Pour Ludwik Zamenhof, l’espéranto était un moyen de réaliser son rêve de voir l’amitié unir les citoyens du monde entier. Il avait d’abord appelé son idée l’hilelisme. Il puisait son inspiration des ouvrages d’un penseur juif, Hillel Hazaken, qui vécut au premier siècle avant notre ère. L’idée principale qui guidait Zamenhof était l’union des nations, mais également, par corollaire, les changements qui devaient s’opérer dans les domaines de la religion et des mœurs. Ses conceptions ne furent pas bien acceptées, ni par les Juifs qui devaient jouer le rôle principal dans ce processus, ni par les espérantistes eux-mêmes. La majorité considérait cela comme la cause privée de Ludwik Zamenhof. Entretemps, le Dr Esperanto appela son idée homaranisme, du mot espéranto « homaro », l’humanité, ce qui devait souligner que c’était à l’humanité dans son ensemble qu’elle s’adressait. Zamenhof proposait une religion et une éthique universelles. Le principe de base de cette éthique était l’amour des gens. Mais les opposants de Zamenhof comme ses amis critiquaient son mysticisme. La propagation de l’homaranisme prit fin après le schisme des tenants de la langue internationale et la création du projet d’une nouvelle langue, l’ido. En 1912, durant le Congrès Mondial de l’esperanto de Cracovie, Zamenhof se démit publiquement de ses fonctions officielles dans le mouvement espérantiste. Lorsqu’éclata la Première Guerre mondiale, âgé d’à peine 55 ans, il était déjà un homme fatigué, dans l’impossibilité presque totale d’accomplir sa profession. Pour ce grand idéaliste, la guerre fut une expérience terrible. Ludwik Zamenhof mourut le 14 avril 1917, il ne vit pas la fin de la guerre. Il fut inhumé à Varsovie, dans le cimetière juif de la rue Okopowa.

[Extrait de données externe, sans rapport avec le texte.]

Lemma send_file_inv t path b : backend_inv b → backend_inv (desktop_send_file t path b).
Proof.
  intros H. unfold desktop_send_file. pose proof (daemon_stage_keeps path (bk_daemon b) (bi_ok b H)) as K.
  destruct (daemon_stage path (bk_daemon b)) as [[staged|e] d];
    (assert (backend_inv (with_daemon d b)) by (by apply daemon_inv)); [|auto with backend].
  asking. destruct r as [[]|]; auto with backend.
Qed.

Lemma unlock_inv words b : backend_inv b → backend_inv (desktop_unlock_operator words b).
Proof.
  intros H. unfold desktop_unlock_operator. asking. destruct r as [[]|]; auto with backend.
  destruct (is_unlocked _); auto with backend.
Qed.

Lemma lock_inv b : backend_inv b → backend_inv (desktop_lock_operator b).
Proof. intros H. unfold desktop_lock_operator. asking. simpl. auto with backend. Qed.

(** *** Shells *)

Lemma terminal_none_inv b :
  backend_inv b → (∀ i sh, bk_terminal_tx b = Some i → bk_shells b !! i = Some sh → closing sh) →
  backend_inv (with_terminal None b).
Proof.
  intros [] Hc. split; simpl; try done. intros i sh Hi. destruct (bi_shells0 i sh Hi) as (? & ? & Hn).
  split; [done|]. split; [done|]. intros _. destruct (decide (bk_terminal_tx b = Some i)); eauto.
Qed.

(** A change of one shell that keeps what it is for. *)
Lemma shell_inv i sh sh' b :
  backend_inv b → bk_shells b !! i = Some sh → sh_peer sh' = sh_peer sh → sh_ticket sh' = sh_ticket sh →
  (bk_terminal_tx b ≠ Some i → closing sh → closing sh') →
  backend_inv (with_shells (<[i := sh']> (bk_shells b)) b).
Proof.
  intros [] Hi Hp Ht Hc. split; simpl; try done.
  - intros j x [(-> & -> & _)|[? Hj]]%list_lookup_insert_Some; [|auto].
    destruct (bi_shells0 j sh Hi) as (? & ? & ?). rewrite Hp, Ht. auto.
  - rewrite length_insert. auto.
Qed.

Lemma send_shell_inv i cmd b b' :
  backend_inv b → bk_terminal_tx b = Some i → send_shell i cmd b = Some b' → backend_inv b'.
Proof.
  intros H Ht. unfold send_shell. destruct (bk_shells b !! i) as [sh|] eqn:Hi; [|by intros [= <-]].
  destruct (negb _); [by intros [= <-]|]. destruct (_ <? _)%nat; [|done]. intros [= <-].
  by eapply shell_inv.
Qed.

Lemma send_shell_terminal i cmd tx b :
  send_shell i cmd (with_terminal tx b) = with_terminal tx <$> send_shell i cmd b.
Proof. unfold send_shell. simpl. destruct (_ !! i); [|done]. destruct (negb _); [done|]. by destruct (_ <? _)%nat. Qed.

Lemma send_close_closing i b b' sh :
  send_shell i Close b = Some b' → bk_shells b' !! i = Some sh → closing sh.
Proof.
  unfold send_shell. destruct (bk_shells b !! i) as [x|] eqn:Hi; [|intros [= <-]; congruence].
  unfold closing. destruct (sh_session x) as [session|] eqn:Hs; simpl; [|intros [= <-]; rewrite Hi; intros [= <-]; by rewrite Hs].
  destruct (dk_writing session) eqn:Hw; simpl; [|intros [= <-]; rewrite Hi; intros [= <-]; rewrite Hs; auto].
  destruct (_ <? _)%nat; [|done]. intros [= <-]. simpl. rewrite list_lookup_insert_eq by (by eapply lookup_lt_Some).
  intros [= <-]. simpl. right. by rewrite last_snoc.
Qed.

(** What closing a shell leaves as it was. *)
Record same_but_shells b b' : Prop := {
  sb_daemon : bk_daemon b' = bk_daemon b;
  sb_status : bk_current_status b' = bk_current_status b;
  sb_detail : bk_selected_ticket_detail b' = bk_selected_ticket_detail b;
  sb_length : length (bk_shells b') = length (bk_shells b)
}.

Lemma send_shell_same i cmd b b' : send_shell i cmd b = Some b' → same_but_shells b b'.
Proof.
  unfold send_shell. destruct (_ !! i); [|by intros [= <-]]. destruct (negb _); [by intros [= <-]|].
  destruct (_ <? _)%nat; [|done]. intros [= <-]. split; simpl; try done. by rewrite length_insert.
Qed.

Lemma close_shell_inv b b' :
  backend_inv b → close_shell b = Some b' → backend_inv b' ∧ bk_terminal_tx b' = None ∧ same_but_shells b b'.
Proof.
  intros H. unfold close_shell. destruct (bk_terminal_tx b) as [i|] eqn:Ht; [|intros [= <-]; by split_and!].
  rewrite send_shell_terminal. destruct (send_shell i Close b) as [b1|] eqn:Hs; [|done]. intros [= <-].
  split; [|split; [done|by destruct (send_shell_same _ _ _ _ Hs)]].
  apply emit_inv, terminal_none_inv; [by eapply send_shell_inv|].
  intros j sh Hj Hl. assert (j = i) as ->; [|by eapply send_close_closing].
  assert (bk_terminal_tx b1 = bk_terminal_tx b) as E; [|congruence].
  unfold send_shell in Hs. destruct (_ !! i); [|by injection Hs as <-]. destruct (negb _); [by injection Hs as <-|].
  destruct (_ <? _)%nat; [|done]. by injection Hs as <-.
Qed.

Lemma send_terminal_inv cmd b b' : backend_inv b → send_terminal cmd b = Some b' → backend_inv b'.
Proof.
  intros H. unfold send_terminal. destruct (bk_terminal_tx b) as [i|] eqn:Ht; [|by intros [= <-]].
  by apply send_shell_inv.
Qed.

(** The peer a shell is opened to is the client of the ticket. *)
Definition targeted (t : string) b (r : result string string) b' : Prop :=
  backend_inv b' ∧ bk_terminal_tx b' = bk_terminal_tx b ∧ bk_shells b' = bk_shells b ∧
  bk_current_status b' = bk_current_status b ∧ daemon_peer (bk_daemon b') = daemon_peer (bk_daemon b) ∧
  match r with Ok peer => daemon_client (bk_daemon b') t = Some peer | Err _ => True end.

Lemma asked_target_spec t b r b' : backend_inv b → asked_target t b = (r, b') → targeted t b r b'.
Proof.
  intros H. unfold asked_target, targeted. destruct (ask_daemon (GetTicket t) b) as [r0 b0] eqn:E.
  pose proof (ask_inv _ _ _ _ E H) as H0.
  assert (bk_terminal_tx b0 = bk_terminal_tx b ∧ bk_shells b0 = bk_shells b ∧
    bk_current_status b0 = bk_current_status b ∧ daemon_peer (bk_daemon b0) = daemon_peer (bk_daemon b))
    as (E1 & E2 & E3 & E4).
  { unfold ask_daemon in E. pose proof (daemon_request_keeps (GetTicket t) (bk_daemon b) (bi_ok b H)) as (_ & K & _).
    destruct (daemon_request _ _). by injection E as <- <-. }
  destruct r0 as [[| | |[detail|]| | | | | | | | | |]|]; try (intros [= <- <-]; by split_and!).
  destruct (ask_detail _ _ _ _ E H) as [_ Hc]. intros [= <- <-]. split_and!; try done.
  unfold checked_target. by case_bool_decide.
Qed.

Ni l’espéranto ni la vision sociétale de Zamenhof ne changèrent le monde, mais ils créèrent le mouvement espérantiste auquel adhèrent de nombreuses personnes à travers le monde. Les estimations du nombre de personnes qui parlent l’espéranto dans le monde sont très disparates, elles vont de quelques dizaines de millers à quelques millions. Dans la préface de son manuel paru en 1887, Ludwik Zamenhof reconnaissait qu’il lui semblait important que « cette langue soit incroyablement facile, de manière à ce que son étude soit un jeu ». L’espéranto combine des éléments de nombreuses langues utilisées dans toute l’Europe. 75% de son vocabulaire provident des langues romanes, 10% des langues germaniques (dont le yiddish), 13% du grec et 1% des langues slaves, le pourcent restant est composé d’éléments qui ne proviennent d’aucune langue, ce sont des mots imaginés par Zamenhof lui-même.